Exactly reproduce the lines from the one holding "rewrite (check_build_status_live self" through the final line of the listing below, with both ends included and nothing else.

··· PROVIDED DATA

(** C3 as stated fails in three ways.  A line that matches a critical
    pattern and a noise pattern is dropped before classification, and the
    call reports [COMPILING_CORE].  After a call that reported [FAILED],
    a call with the completed flag on and the final-target marker in its
    chunk reports [COMPLETED], and a call past the deadline reports
    [TIMEOUT]. *)
Lemma C3_counterexample :
  let self0 := init "build" None 3600 0 in
  let masked := "warning: libevent error: boom" in
  let w0 := mkWorld 1 (CompletedProcess 0 masked "") 0 in
  let sts := fst (fst (run_session self0 0
               [(1, CompletedProcess 0 "core.cc:1:1: error: boom" "");
                (2, CompletedProcess 0 "Built target driver status:completed" "");
                (3601, CompletedProcess 0 "" "")])) in
  (In masked (Py.split_lines masked)
   /\ is_critical (Py.strip masked) = true
   /\ snd (fst (_run_bash_output w0)) = false
   /\ BuildStatus.state (fst (fst (check_build_status self0 w0)))
      = COMPILING_CORE)
  /\ map BuildStatus.state sts = [FAILED; COMPLETED; TIMEOUT].
Proof.
  cbv zeta. split; [split; [left; reflexivity|]|]; vm_compute; auto.
Qed.

(** C4 (amended).  In a live call whose fetch reports the process as
    completed, the phase is [COMPLETED] if the chunk has the final-target
    marker or progress has reached 100; otherwise it is [FAILED] exactly
    when the errors list is not empty, whether its entries are critical
    or not, and [COMPLETED] when the list is empty. *)
Theorem C4_completed_phase :
  forall (self : Monitor) (w : World) (stdout stderr : string) (w' : World),
    (clock w - start_time self >? max_duration self) = false ->
    _run_bash_output w = ((stdout, stderr, true), w') ->
    let st := fst (fst (check_build_status self w)) in
    BuildStatus.state st =
      if Py.contains "built target driver" (Py.lower stdout)
         || (BuildStatus.progress st >=? 100)
      then COMPLETED
      else match BuildStatus.errors st with
           | [] => COMPLETED
           | _ :: _ => FAILED
           end.
Proof.
  intros self w stdout stderr w' Hlive Hrun. cbv zeta.
  rewrite (check_build_status_live self w Hlive), Hrun.
  cbn [fst snd snapshot BuildStatus.state BuildStatus.progress
       BuildStatus.errors].
  unfold after_check. cbv zeta.
  cbn [state errors current_progress set_state].
  unfold _update_build_state. cbn [andb current_progress errors].
  destruct (Py.contains "built target driver" (Py.lower stdout) || _);
    [reflexivity|].
  destruct ((errors self ++ transport_entry stderr) ++ _)%list; reflexivity.
Qed.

······

# OUTPUT FOR THIS EXERCISE
  rewrite (check_build_status_live self w Hlive), Hrun.
  cbn [fst snd snapshot BuildStatus.state BuildStatus.progress
       BuildStatus.errors].
  unfold after_check. cbv zeta.
  cbn [state errors current_progress set_state].
  unfold _update_build_state. cbn [andb current_progress errors].
  destruct (Py.contains "built target driver" (Py.lower stdout) || _);
    [reflexivity|].
  destruct ((errors self ++ transport_entry stderr) ++ _)%list; reflexivity.
Qed.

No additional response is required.